I reviewed The Raven for Critic’s Notebook. I did this mostly because I remember coming out of The Sure Thing in 1985 convinced that John Cusack was a superhuman actor equipped for any film genre dreamed up by man, and wanted to see if the theory still held water. Which it does, if you charitably call the current model of 15-year-old-friendly un-horrific horror films a genre. And I reviewed it in verse, because an open goal is still a goal.
The film makers never actually bring up the name of Alan Moore, but they hardly need to. The man’s shadow will loom automatically over a film in which a historical literary figure adopts contemporary mannerisms and lands himself in a tale so self-reflexive that it feels like its own graphic novel. The fact that The Raven also manages to look a lot like a cross between From Hell and League of Extraordinary Gentlemen, filmed in the well-known Baltimore suburbs of Belgrade and Budapest on sets lighted by the output of one small firefly, and by the man who made V for Vendetta to boot, just makes the wizard of Northampton’s presence more palpable.

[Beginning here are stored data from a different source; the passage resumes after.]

Lemma Ack_post req d :
  poison_ok (store d) ->
  wp (Ack req) (report_post (AckJobId req) (AckEpoch req) (fun b => b) (fun j j' => j' = ack_job j) d) d.
Proof.
  intros Hp. unfold Ack. wp_step. apply wp_on_store. unfold Store.Ack, Ack_locked.
  wp_step. wp_step. unfold get_job at 1. wp_step.
  destruct (jobs (mem (store d)) !! AckJobId req) as [j|] eqn:Ej.
  2:{ wp_step. cbn. by rewrite with_store_id. }
  destruct (holdsLease j (AckEpoch req)) eqn:Eh; cbn [negb].
  2:{ unfold inc. wp_auto. exists j. split; [done|]. by rewrite Eh. }
  wp_step. apply wp_record; [done|intros err l' Hb; by eapply report_broken|intros lsn l' m' Happ].
  wp_step. wp_step. apply wp_commit; [done| |intros err l2 Hb; by eapply report_broken].
  intros l2. unfold inc, Store.signal. wp_auto. exists j. split; [done|]. split; [done|].
  split; [apply released_store|]. exists (ack_job j). split; [done|].
  rewrite (apply_on_job _ ack_job remove (mem (store d)) j) in Happ by done. injection Happ as <-.
  unfold release. cbn. by destruct (jobOwner d !! AckJobId req).
Qed.

(** A failed job: retried or dead, its budget decides. *)
Definition failed_as (reason : string) (dead : bool) (j j' : Job) : Prop :=
  JState j' = (if dead then StateDeadLetter else StateRetryWait) /\
  dead = (MaxRetries j <? Attempt j) /\ LastError j' = reason /\ Attempt j' = Attempt j.

Lemma failLocked_post j reason timeout now rnd (s : Store) :
  poison_ok s -> jobs (mem s) !! ID j = Some j ->
  wp (failLocked j reason timeout now rnd) (fun r s' => match r with
    | inl err => broken err
    | inr dead => failed s' = failed s /\
        exists j', failed_as reason dead j j' /\ jobs (mem s') = <[ID j := j']> (jobs (mem s))
    end) s.
Proof.
  intros Hp Hj. unfold failLocked. do 3 wp_step.
  fold (fail_event (backoffBase s) (backoffCap s) j reason timeout now rnd).
  set (e := fail_event _ _ _ _ _ _ _).
  apply wp_record; [done|done|]. intros lsn l' m' Happ. wp_step.
  rewrite (apply_on_job e (fail_job e) remove (mem s) j) in Happ by done. injection Happ as <-.
  assert (Hf : failed_as reason (bool_decide ((if MaxRetries j <? Attempt j then StateDeadLetter
                                               else StateRetryWait) = StateDeadLetter))
                 j (fail_job e j)).
  { unfold failed_as, e. cbn. by destruct (MaxRetries j <? Attempt j). }
  destruct (MaxRetries j <? Attempt j).
  - rewrite (bool_decide_false (StateDeadLetter = StateRetryWait)) by done.
    wp_step. wp_step. split; [done|]. by exists (fail_job e j).
  - rewrite (bool_decide_true (StateRetryWait = StateRetryWait)) by done.
    apply wp_push_job; [intros _|intros j' _]; wp_step; (split; [done|]); by exists (fail_job e j).
Qed.

Lemma Nack_post req now rnd d :
  mem_wf (mem (store d)) -> poison_ok (store d) ->
  wp (Nack req now rnd) (fun r d' => report_post (NackJobId req) (NackEpoch req) NackAccepted
    (fun j j' => match r with
                 | inr resp => failed_as (nack_reason (NackReason req)) (NackDeadLettered resp) j j'
                 | inl _ => True end) d r d') d.
Proof.
  intros Hwf Hp. unfold Nack. wp_step. apply wp_on_store. unfold Store.Nack, Nack_locked.
  wp_step. wp_step. unfold get_job at 1. wp_step.
  destruct (jobs (mem (store d)) !! NackJobId req) as [j|] eqn:Ej.
  2:{ wp_step. cbn. by rewrite with_store_id. }
  destruct (holdsLease j (NackEpoch req)) eqn:Eh; cbn [negb].
  2:{ unfold inc. wp_auto. exists j. split; [done|]. by rewrite Eh. }
  pose proof (wf_keys _ Hwf _ _ Ej) as HID.
  wp_step. eapply wp_mono; [apply failLocked_post; [done|by rewrite HID]|].
  intros [err|dead] s1 H1; [by eapply report_broken|]. destruct H1 as (Hf1 & j' & Hj' & Hm1).
  wp_step. wp_step. apply wp_commit; [unfold poison_ok; by rewrite Hf1| |].
  2:{ intros err l2 Hb. by eapply report_broken. }
  intros l2. unfold inc, Store.signal. wp_step. wp_step. wp_step.
  eapply wp_mono with (Q := fun r s' => r = inr tt /\ mem s' = mem s1).
  { destruct dead; by wp_auto. }
  intros r s2 [-> Hm2]. wp_auto. exists j. split; [done|]. split; [by rewrite Eh|].
  split; [apply released_store|]. exists j'. split; [done|]. rewrite <- HID, <- Hm1, <- Hm2.
  unfold release. cbn. by destruct (jobOwner d !! ID j).
Qed.

(** C20: the RPCs that report on a delivery, on a broker in its invariant. An
    unknown job is [NotFound] and changes nothing. A lease that is no longer
    the caller's is answered, not accepted, and changes neither the jobs nor
    the accounts of the dispatcher. If the log fails the code is [Internal]
    and the slot is kept. Only an accepted report gives the slot back: after
    [Ack] the job is done, after [Nack] it waits for a retry or is dead
    according to its budget, with the reason reported. *)
Theorem report_rpcs (ack : AckRequest) (nack : NackRequest) now rnd d :
  mem_wf (mem (store d)) -> poison_ok (store d) ->
  (let '(r, d') := Ack ack d in
   report_post (AckJobId ack) (AckEpoch ack) (fun b => b) (fun j j' => j' = ack_job j) d r d') /\
  (let '(r, d') := Nack nack now rnd d in
   report_post (NackJobId nack) (NackEpoch nack) NackAccepted (fun j j' => match r with
     | inr resp => failed_as (nack_reason (NackReason nack)) (NackDeadLettered resp) j j'
     | inl _ => True end) d r d').
Proof.
  intros Hwf Hp. pose proof (Ack_post ack d Hp) as HA. pose proof (Nack_post nack now rnd d Hwf Hp) as HN.
  unfold wp in *. destruct (Ack ack d), (Nack nack now rnd d). by split.
Qed.

(** A heartbeat is accepted exactly when the lease is still the caller's;
    it then moves the expiry to the granted duration from now, which the
    response carries, and changes nothing else of the job; otherwise nothing
    changes. An unknown job is [NotFound], and no other error is possible. *)
Theorem heartbeat_rpc (req : HeartbeatRequest) now d :
  let '(r, d') := Heartbeat req now d in
  match jobs (mem (store d)) !! HBJobId req with
  | None => r = inl (ConnectError CodeNotFound ErrJobNotFound) /\ d' = d
  | Some j =>
      let expires := now + clampLease (of_ms (HBLeaseDurationMs req)) in
      if holdsLease j (HBEpoch req) then
        r = inr (mkHeartbeatResponse true (UnixMilli expires)) /\ same_accounts d d' /\
        jobs (mem (store d')) = <[HBJobId req := extend_lease expires j]> (jobs (mem (store d)))
      else r = inr (mkHeartbeatResponse false 0) /\ d' = d
  end.
Proof.
  pose (P := fun (r : rpcError (storeError log_err) + HeartbeatResponse) d' =>
    match jobs (mem (store d)) !! HBJobId req with
    | None => r = inl (ConnectError CodeNotFound ErrJobNotFound) /\ d' = d
    | Some j =>
        let expires := now + clampLease (of_ms (HBLeaseDurationMs req)) in
        if holdsLease j (HBEpoch req) then
          r = inr (mkHeartbeatResponse true (UnixMilli expires)) /\ same_accounts d d' /\
          jobs (mem (store d')) = <[HBJobId req := extend_lease expires j]> (jobs (mem (store d)))
        else r = inr (mkHeartbeatResponse false 0) /\ d' = d
    end).
  assert (H : wp (Heartbeat req now) P d); [|unfold wp in H; by destruct (Heartbeat req now d)].
  unfold Heartbeat. wp_step. apply wp_on_store. unfold Store.Heartbeat. wp_step.
  unfold get_job at 1. wp_step. unfold P.
  destruct (jobs (mem (store d)) !! HBJobId req) as [j|] eqn:Ej; [|wp_step; by rewrite with_store_id].
  destruct (holdsLease j (HBEpoch req)) eqn:Eh; cbn [negb].
  - by wp_auto.
  - wp_auto. by rewrite with_store_id.
Qed.

(** ** Submissions and replays *)

Definition submit_post (req : SubmitRequest) (id : string) (now : Time) d
    (r : rpcError (storeError log_err) + SubmitResponse) d' : Prop :=
  match r with
  | inl Panic => False
  | inl (ConnectError CodeInvalidArgument _) => TrimSpace (SRQueue req) = "" /\ d' = d
  | inl (ConnectError CodeInternal e) => TrimSpace (SRQueue req) <> "" /\ broken e
  | inl (ConnectError _ _) => False
  | inr resp =>
      TrimSpace (SRQueue req) <> "" /\
      if Deduplicated resp then
        jobs (mem (store d')) = jobs (mem (store d)) /\
        exists j, jobs (mem (store d)) !! SubJobId resp = Some j /\ IdempotencyKey j <> "" /\
          job_key j = idemKey (SRQueue req) (SRIdempotencyKey req)
      else
        SubJobId resp = id /\
        jobs (mem (store d')) =
          <[id := new_job (submit_defaults (submit_params req)) id now]> (jobs (mem (store d)))
  end.

Lemma submit_broken req id now d err s' :
  TrimSpace (SRQueue req) <> "" -> broken err ->
  submit_post req id now d (inl (ConnectError (submit_code err) err)) (with_store s' d).
Proof. intros Hq Hb. by destruct err. Qed.

(** C21: [Submit] on a broker in its invariant, with a fresh identifier: a blank
    queue is [InvalidArgument] and changes nothing; a broken store is
    [Internal]; a known idempotency key is answered with the identifier of the
    job filed under it and adds no job; anything else adds exactly the one
    pending job the request describes. The handler never dereferences nil. *)
Theorem submit_rpc (req : SubmitRequest) id now d :
  store_wf (store d) -> poison_ok (store d) -> jobs (mem (store d)) !! id = None ->
  let '(r, d') := Submit req id now d in submit_post req id now d r d'.
Proof.
  intros Hwf Hp Hnew. pose proof (inv_mem _ _ _ _ Hwf) as Hm.
  assert (H : wp (Submit req id now) (submit_post req id now d) d);
    [|unfold wp in H; by destruct (Submit req id now d)].
  unfold Submit. wp_step. apply wp_on_store. unfold Store.Submit. cbn [PQueue submit_params].
  case_bool_decide as Eq; [wp_step; by rewrite with_store_id|].
  wp_step. unfold Submit_locked. do 2 wp_step.
  destruct (failed (store d)) as [err|] eqn:Ef.
  { wp_step. eapply submit_broken; [done|by eapply poison_broken]. }
  do 2 wp_step. cbn [submit_defaults PIdempotencyKey PQueue submit_params].
  destruct (if bool_decide _ then _ else _) as [old|] eqn:Eold.
  - case_bool_decide as Ek; [done|].
    destruct (wf_idem_sound _ Hm _ _ Eold) as (j & Hj & Hkj & Ekey).
    wp_step. rewrite Hj. cbn. unfold inc. wp_auto. cbn. split; [done|]. split; [done|].
    exists j. split; [|done]. unfold Clone. by rewrite (wf_keys _ Hm _ _ Hj).
  - wp_step. apply wp_record; [done|intros err l' Hb; by eapply submit_broken|].
    intros lsn l' m' Happ. injection Happ as <-. wp_step.
    apply wp_push_job; [intros Hno|intros j _].
    { cbn in Hno. by rewrite lookup_insert_eq in Hno. }
    wp_step. cbn [snd]. wp_step. apply wp_commit; [done| |intros err l2 Hb; by eapply submit_broken].
    intros l2. unfold inc, Store.signal. wp_auto. cbn. split; [done|]. by split.
Qed.

(** [ReplayJob] answers [NotFound] exactly for an unknown job and
    [FailedPrecondition] exactly for one that is not dead-lettered, both
    without effect; otherwise the job is pending again with a fresh budget, or
    the store is broken. *)
Theorem replay_rpc id now d :
  store_wf (store d) -> poison_ok (store d) ->
  let '(r, d') := ReplayJob id now d in
  match jobs (mem (store d)) !! id with
  | None => r = inl (ConnectError CodeNotFound ErrJobNotFound) /\ d' = d
  | Some j =>
      if bool_decide (JState j = StateDeadLetter) then
        (exists e, r = inl (ConnectError CodeInternal e) /\ broken e) \/
        (r = inr tt /\ exists j', jobs (mem (store d')) = <[id := j']> (jobs (mem (store d))) /\
           JState j' = StatePending /\ Attempt j' = 0 /\ LastError j' = "")
      else r = inl (ConnectError CodeFailedPrecondition ErrNotDeadLettered) /\ d' = d
  end.
Proof.
  intros Hwf Hp.
  pose (P := fun (r : rpcError (storeError log_err) + unit) d' =>
    match jobs (mem (store d)) !! id with
    | None => r = inl (ConnectError CodeNotFound ErrJobNotFound) /\ d' = d
    | Some j =>
        if bool_decide (JState j = StateDeadLetter) then
          (exists e, r = inl (ConnectError CodeInternal e) /\ broken e) \/
          (r = inr tt /\ exists j', jobs (mem (store d')) = <[id := j']> (jobs (mem (store d))) /\
             JState j' = StatePending /\ Attempt j' = 0 /\ LastError j' = "")
        else r = inl (ConnectError CodeFailedPrecondition ErrNotDeadLettered) /\ d' = d
    end).
  assert (H : wp (ReplayJob id now) P d); [|unfold wp in H; by destruct (ReplayJob id now d)].
  unfold ReplayJob. apply wp_on_store. unfold Store.ReplayJob, ReplayJob_locked, P.
  wp_step. wp_step. unfold get_job at 1. wp_step.
  destruct (jobs (mem (store d)) !! id) as [j|] eqn:Ej; [|wp_step; by rewrite with_store_id].
  case_bool_decide as Ed; cbn [negb]; [|wp_step; by rewrite with_store_id].
  assert (Hbad : forall err, broken err -> exists e,
    inl (ConnectError (replay_code err) err) = inl (B := unit) (ConnectError CodeInternal e) /\ broken e).
  { intros err Hb. exists err. by destruct err. }
  wp_step. apply wp_record; [done|intros err l' Hb; left; by apply Hbad|]. intros lsn l' m' Happ.
  rewrite (apply_on_job _ (replay_job (ev_replay id now)) remove (mem (store d)) j) in Happ by done.
  injection Happ as <-. wp_step.
  apply wp_push_job; [intros Hno; cbn in Hno; by rewrite lookup_insert_eq in Hno|]. intros j' _.
  wp_step. wp_step. apply wp_commit; [done| |intros err l2 Hb; left; by apply Hbad].
  intros l2. unfold inc, Store.signal. wp_auto. right. split; [done|].
  by exists (replay_job (ev_replay id now) j).
Qed.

Four thousand miles east and forty-five years later, Georges Duroy rides again in the new version of Bel Ami. This time the general air of Now is more considered, since these are actors with distinctly modern ways of going about their business, and the plot’s interests in desert wars and press corruption are kept on the boil between all the un-corseting and de-girdling.
It also shows three composed and seemingly self-possessed woman drawn helplessly into bed with a floppy-haired youth at very little urging, leaving the story open to its most misogynist reading. Robert Pattinson gamely submitting to a fine bout of joyless sex isn’t really enough to balance the books, and I can think of several folk who might hate it, for reasons both warranted and not.
Whether Bel Ami’s tweaks and mannerisms energize the historical-drama trade or leave it looking a bit rootless is a murky question, but all the right texts have been studied. A film that remembers how Uma Thurman is naturally built for period drama is setting off on the right lines, and this one goes on to hire Anthony Higgins and Christopher Fulford for cameos of several seconds each. If only it could have wheeled the three of them into the same drawing room for a shouting match.